I came home and set my stuff down in my dark room. My father had closed off light from the outside world long ago; that's why whenever I was outside I loved it and enjoyed every precious second. It was so difficult to wake up in my room because I was constantly warm in my temporary bliss and it was pitch black in my room because the curtains had been pulled shut. When the lights were out I couldn't see anything. As my father stepped into our house I pondered what they would fight about tonight. My mom strolled through the living room to the kitchen so that she could make dinner. My father stepped into my doorway to glance around my room and fathom an excuse to gripe me out again.

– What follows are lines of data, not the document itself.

(** When the policy cannot be saved: once more in permissive mode. *)
Definition save_in_emulator (fuel : nat) (error : FridaSELinuxError) : M S unit :=
  let! mode := sx_ask sx_getenforce in
  let! probably_in_emulator :=
    (if mode =? 1 then let! r := sx_call (sx_setenforce 0) in ret (r =? 0) else ret false) in
  let! error :=
    (if probably_in_emulator then
       let! e := frida_ensure_permissive "shell" in
       let! e := match e with Some e => ret (Some e) | None => frida_save_policy fuel "/sys/fs/selinux/load" end in
       do! sx_call (sx_setenforce 1) in ret e
     else ret (Some error)) in
  match error with Some e => printerr "Unable to save SELinux policy to the kernel" e | None => ret tt end.
Definition frida_selinux_patch_policy (fuel : nat) (garbage : gset Z) : M S unit :=
  let system_policy := "/sys/fs/selinux/policy"%string in
  let! present := sx_ask (sx_exists system_policy) in
  if negb present then ret tt
  else
    let! e := frida_load_policy system_policy in
    match e with
    | Some e => printerr "Unable to load SELinux policy from the kernel" e
    | None =>
        let! e := frida_ensure_type garbage "frida_file" ["file_type"%string; "mlstrustedobject"%string] in
        match e with
        | Some e => printerr "Unable to add SELinux type" e
        | None =>
            let! e := frida_ensure_type garbage "frida_memfd" ["file_type"%string; "mlstrustedobject"%string] in
            match e with
            | Some e => printerr "Unable to add SELinux type" e
            | None =>
                do! for_each frida_selinux_rules apply_rule in
                let! e := frida_save_policy fuel "/sys/fs/selinux/load" in
                match e with Some e => save_in_emulator fuel e | None => ret tt end
            end
        end
    end.
End patch.
(** [clean_cluster(module, timeout)] *)
Definition clean_cluster (timeout : Z) : M unit :=
  let cmd := "pcs resource cleanup" in
  r <- run_command cmd ;;
  check_rc cmd r.

(** Reading a local variable that no branch has assigned. *)
Definition local (v : option string) : M string :=
  match v with
  | Some x => ret x
  | None => raise UnboundLocalError
  end.

(** [now < t + timeout], [now] being what [time.time()] has returned:
    [timeout] is converted to a double, added to [t] and the sum compared
    with [now]; [None] stands for the OverflowError of the conversion. *)
Definition before_deadline (now t : PyFloat.float) (timeout : Z)
  : option bool :=
  match PyFloat.of_int timeout with
  | Some d => Some (PyFloat.lt now (PyFloat.add t d))
  | None => None
  end.

(** The test of the two [while] loops, once the clock has been read. *)
Definition check_deadline (now t : PyFloat.float) (timeout : Z) : M bool :=
  match before_deadline now t timeout with
  | Some b => ret b
  | None => raise OverflowError
  end.

(** The [while] loop of [set_cluster]; the value is [ready] at its end. *)
Fixpoint set_cluster_poll (fuel : nat) (state : string) (t : PyFloat.float)
  (timeout : Z) : M bool :=
  match fuel with
  | O => diverge
  | S fuel' =>
      now <- time_time ;;
      before <- check_deadline now t timeout ;;
      if before then
        cluster_state <- get_cluster_status ;;
        if cluster_state =? state then ret true
        else set_cluster_poll fuel' state t timeout
      else ret false
  end.

(** [set_cluster(module, state, timeout, force)] *)
Definition set_cluster (fuel : nat) (state : string) (timeout : Z)
  (force : bool) : M unit :=
  cmd <- (if state =? "online" then
            current_status <- get_cluster_status ;;
            (if negb (current_status =? state) then
               _ <- run_command "pcs" ;; ret tt
             else ret tt) ;;
            ret (Some "pcs cluster start")
          else ret None) ;;
  let cmd := if state =? "offline" then
               if force then Some ("pcs cluster stop" ++ " --force")
               else Some "pcs cluster stop"
             else cmd in
  cmd <- local cmd ;;
  r <- run_command cmd ;;
  check_rc cmd r ;;
  t <- time_time ;;
  ready <- set_cluster_poll fuel state t timeout ;;
  if negb ready then fail_json (state_not_set state) else ret tt.

(** The first [for] loop of [set_node]: [cmd] is a local of the function,
    assigned in the loop body and read again by the next iteration. *)
Fixpoint set_node_dispatch (state : string) (cmd : option string)
  (nodes_state : list (list string)) : M unit :=
  match nodes_state with
  | [] => ret tt
  | node :: rest =>
      status <- index node 1 ;;
      if negb (PyStr.lower (PyStr.strip status) =? state) then
        c <- local cmd ;;
        name <- index node 0 ;;
        let cmd := c ++ " " ++ PyStr.strip name in
        r <- run_command cmd ;;
        check_rc cmd r ;;
        set_node_dispatch state (Some cmd) rest
      else set_node_dispatch state cmd rest
  end.

(** The [for] loop inside the polling loop of [set_node]: it sets [ready]
    and leaves at the first node in the wanted state. *)
Fixpoint set_node_scan (state : string) (ready : bool)
  (nodes_state : list (list string)) : M bool :=
  match nodes_state with
  | [] => ret ready
  | node :: rest =>
      status <- index node 1 ;;
      if PyStr.lower (PyStr.strip status) =? state then ret true
      else set_node_scan state ready rest
  end.

(** The [while] loop of [set_node]; the value is [ready] at its end. *)
Fixpoint set_node_poll (fuel : nat) (state : string) (t : PyFloat.float)
  (timeout : Z) (ready : bool) : M bool :=
  match fuel with
  | O => diverge
  | S fuel' =>
      now <- time_time ;;
      before <- check_deadline now t timeout ;;
      if before then
        nodes_state <- get_node_status "all" ;;
        ready <- set_node_scan state ready nodes_state ;;
        set_node_poll fuel' state t timeout ready
      else ret ready
  end.

(** [set_node(module, state, timeout, force, node='all')] *)
Definition set_node (fuel : nat) (state : string) (timeout : Z)
  (force : bool) (node : string) : M unit :=
  let cmd := if state =? "online" then Some "pcs cluster start" else None in
  let cmd := if state =? "offline" then
               if force then Some ("pcs cluster stop" ++ " --force")
               else Some "pcs cluster stop"
             else cmd in
  nodes_state <- get_node_status node ;;
  set_node_dispatch state cmd nodes_state ;;
  t <- time_time ;;
  ready <- set_node_poll fuel state t timeout false ;;
  if negb ready then fail_json (state_not_set state) else ret tt.

(** ** Builtins called by [main] *)

(** The builtin [dict] called with keyword arguments only. *)
Definition py_dict (kwargs : list (string * PyVal)) : M PyVal :=
  ret (VDict kwargs).

Fixpoint chars (s : string) : list PyVal :=
  match s with
  | EmptyString => []
  | String c s' => VStr (String c "") :: chars s'
  end.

He finally found one, "The next time I tell you to clean your room, clean all of it, not just the stuff out of your floor."

Not bad for him. Very moderate, actually. I guess he didn't feel like arguing with ME today. My mom and I got along pretty well; thank God I had no siblings. Not more than one person needed to be put through this. Why can't my dad and mom get along? There's so much pain flooding these walls, like a flood drowning the populations of the Earth. If she wants to be with him and he wants to be with her then why do they fight constantly? They always name the problems but they never solve them. It's so pathetic, even my friends and I solve our problems. This house is haunted with screams of anger, frustration, and fear. You see, once my dad hit my mom and gave her a black eye. I was to small to know what was really happening, so my mom simply told me we were going away for awhile, taking a holiday. My dad sold my left over possesions to buy himself alcohol to rid his mind of stress. He somehow convinced my mother to come back before she could get the courage to file for a divorce.

She did with one final statement: "I will always remember this, even twenty years after I'm dead and gone."

I know my home life sucks, but I really can't help it. It's not right. I know that. I don't think I'll ever have children, heck, I don't think I'll even get married. I won't make any child go through this torture, or myself. I don't know what to say except--pray; pray for abused mothers and children everywhere. Pray for me. Think of me whenever you cry because you are left out or being made fun of. I'll always think of you--and wish my life was that simple.